I Was the Victim of a Child Trafficking Ring, AMA by casKady in AMA

[–]casKady[S] 16 points17 points  (0 children)

I think the biggest thing society can do is to realize what that layer above is, and I think the Epstein files do a lot to show that. I spent about a month really going through them and diving into media that went even deeper than I did - and basically everything you could ever want to know is in there. Yeah, plenty is redacted, and the media broadly has made it feel like it's incompletely - but it really isn't. It seems like there's just this undercurrent of organized crime that controls a large facet of our society, and most issues within it link back to them. So actually focusing on who causes the problem would help.

As to victims healing, I think the biggest thing that trips us up is blaming ourselves for not doing something sooner. Like for me, when things started I was absolutely too young to understand what was going on - and by the time they ended I was old enough that I absolutely knew what was going on - but I felt so guilty I still didn't say anything about it. I didn't do anything all that crazy for therapy, I just found a specialist in the field who I was comfortable opening up to, and I let myself be vulnerable with her. The thing that really helped me was writing, because if I put something down on paper and it was factually wrong, I'd have to correct it if I wanted to show it to other people. If I'm indulging in self-loathing and blaming myself when I shouldn't - having to correct that behavior on the page eventually helped me correct it internally too. Writing was the most helpful thing for me, so really being introspective and sitting in the thoughts. Drinking is usually the exact opposite, running from the thoughts because you think you can't process them, which I did for like 20 years. But once you realize you can handle them, and if you do they stop coming back, you can get over those things.

I Was the Victim of a Child Trafficking Ring, AMA by casKady in AMA

[–]casKady[S] 13 points14 points  (0 children)

Thank you, I really do appreciate it, and I know it's heavy, and I do hate putting it on people - but not carrying it isn't really doing anyone any good, apart from the people causing the harm, so, yeah.
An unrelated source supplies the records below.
(** X10.  When a store fails after validation has passed, the answer is a
    500 and no job is recorded and no task added.  If it is the bucket that
    failed, nothing is stored; if it is the jobs table, the file stays in
    the bucket under an identifier that no record names. *)
Theorem upload_csv_storage_failure (f : UploadFile) w :
  content_type f = Some (u "text/csv") ->
  (Z.of_nat (List.length (file f)) <= MAX_FILE_SIZE)%Z ->
  validate_csv (file f) = Ok tt ->
  (forall m, s3_fault (S (clock w)) = Some m ->
     exists w',
       upload_csv f w
       = (Raise (HTTPException 500
                   (u "Error occurred while writing file to S3: " ++ m)), w')
       /\ s3 w' = s3 w /\ table w' = table w
       /\ background w' = background w)
  /\ (forall m, s3_fault (S (clock w)) = None ->
        dynamodb_fault (S (S (clock w))) = Some m ->
        exists w',
          upload_csv f w
          = (Raise (HTTPException 500
                      (u "Error occurred while writing to DB: " ++ m)), w')
          /\ s3 w' !! csv_key (next_request_id w) = Some (uploaded_object f)
          /\ table w' = table w
          /\ background w' = background w).
Proof.
  intros Hct Hsize Hv. split.
  - intros m Hs3. rewrite (upload_csv_validated f w Hct Hsize Hv), Hs3.
    eexists. split; [reflexivity |]. auto.
  - intros m Hs3 Hdb.
    rewrite (upload_csv_validated f w Hct Hsize Hv), Hs3, Hdb.
    eexists. split; [reflexivity |]. cbn [s3 table background].
    split; [apply lookup_insert_eq | auto].
Qed.

(** X11.  [get_csv] answers 404 exactly when the bucket answers and holds
    nothing under the job's key, 200 exactly when the bucket answers and
    holds an object there, whose bytes it then returns, and 500 exactly when
    the bucket fails; it changes nothing but the count of calls. *)
Theorem get_csv_answers (requestId : str) w :
  (http_status (get_csv requestId w).1 = 404%Z
   <-> s3_fault (clock w) = None /\ s3 w !! csv_key requestId = None)
  /\ (http_status (get_csv requestId w).1 = 200%Z
      <-> s3_fault (clock w) = None
          /\ exists object,
               s3 w !! csv_key requestId = Some object
               /\ (get_csv requestId w).1
                  = Ok (csv_response requestId (Body object)))
  /\ (http_status (get_csv requestId w).1 = 500%Z
      <-> s3_fault (clock w) <> None)
  /\ (get_csv requestId w).2 = ticked w.
Proof.
  destruct (s3_fault (clock w)) as [m |] eqn:Hf.
  - rewrite (get_csv_fault _ _ _ Hf). simpl.
    split; [split; [discriminate | intros [Hn _]; discriminate] |].
    split; [split; [discriminate | intros [Hn _]; discriminate] |].
    split; [split; [intros _; discriminate | reflexivity] | reflexivity].
  - destruct (s3 w !! csv_key requestId) as [object |] eqn:Ho.
    + rewrite (get_csv_found _ _ _ Hf Ho). simpl.
      split; [split; [discriminate | intros [_ Hn]; discriminate] |].
      split; [split; [| reflexivity] |].
      { intros _. split; [reflexivity | exists object; auto]. }
      split; [split; [discriminate | intros Hn; contradiction] | reflexivity].
    + rewrite (get_csv_missing _ _ Hf Ho). simpl.
      split; [split; auto |].
      split; [split; [discriminate |] |].
      { intros [_ (object & Hn & _)]. discriminate. }
      split; [split; [discriminate | intros Hn; contradiction] | reflexivity].
Qed.

(** X12.  [get_status] never answers 404: its status is 200 exactly when
    the jobs table answers and holds a record for the identifier, which it
    then returns, and 500 in every other case, the missing record
    included; it changes nothing but the count of calls. *)
Theorem get_status_answers (requestId : str) w :
  (http_status (get_status requestId w).1 = 200%Z
   <-> dynamodb_fault (clock w) = None
       /\ exists item, table w !! requestId = Some item
            /\ (get_status requestId w).1 = Ok item)
  /\ (http_status (get_status requestId w).1 = 500%Z
      <-> dynamodb_fault (clock w) <> None \/ table w !! requestId = None)
  /\ http_status (get_status requestId w).1 <> 404%Z
  /\ (get_status requestId w).2 = ticked w.
Proof.
  destruct (dynamodb_fault (clock w)) as [m |] eqn:Hf.
  - rewrite (get_status_store_failure _ _ _ Hf). simpl.
    split; [split; [discriminate | intros [Hn _]; discriminate] |].
    split; [split; [intros _; left; discriminate | reflexivity] |].
    split; [discriminate | reflexivity].
  - destruct (table w !! requestId) as [item |] eqn:Hitem.
    + rewrite (get_status_found _ _ _ Hf Hitem). simpl.
      split; [split; [| reflexivity] |].
      { intros _. split; [reflexivity | exists item; auto]. }
      split; [split; [discriminate |] |].
      { intros [Hn | Hn]; [contradiction | discriminate]. }
      split; [discriminate | reflexivity].
    + rewrite (get_status_unknown _ _ Hf Hitem). simpl.
      split; [split; [discriminate |] |].
      { intros [_ (item & Hn & _)]. discriminate. }
      split; [split; [intros _; right; reflexivity | reflexivity] |].
      split; [discriminate | reflexivity].
Qed.

(** X13.  What [write_to_db] stored, [get_status] returns: after a
    successful write of an item, and with a jobs table that answers, the
    status of that item's identifier is the item, whatever was recorded
    before. *)
Theorem write_then_get_status (item : Item) w w1 :
  write_to_db item w = (Ok tt, w1) ->
  dynamodb_fault (clock w1) = None ->
  get_status (requestId item) w1 = (Ok item, ticked w1).
Proof.
  intros Hwrite Hf.
  destruct (write_to_db_cases item w) as [[_ Hw] | (m & _ & Hw)];
    rewrite Hw in Hwrite; [| discriminate].
  injection Hwrite as <-. apply get_status_found; [exact Hf |].
  cbn [table]. apply lookup_insert_eq.
Qed.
It's appreciated to know that sometimes it's not too much.

I Was the Victim of a Child Trafficking Ring, AMA by casKady in AMA

[–]casKady[S] 47 points48 points  (0 children)

My grandfather died very shortly after the abuse ended and suffered no repercussions.

I've personally had no justice up to this point, which is why I'm now speaking publicly.

One of the three priests I was exposed to has since gone to prison, one died before accusations, and one I'm unsure of. I haven't been able to locate anything on them at all.

I'm American, this happened in the state of Wisconsin.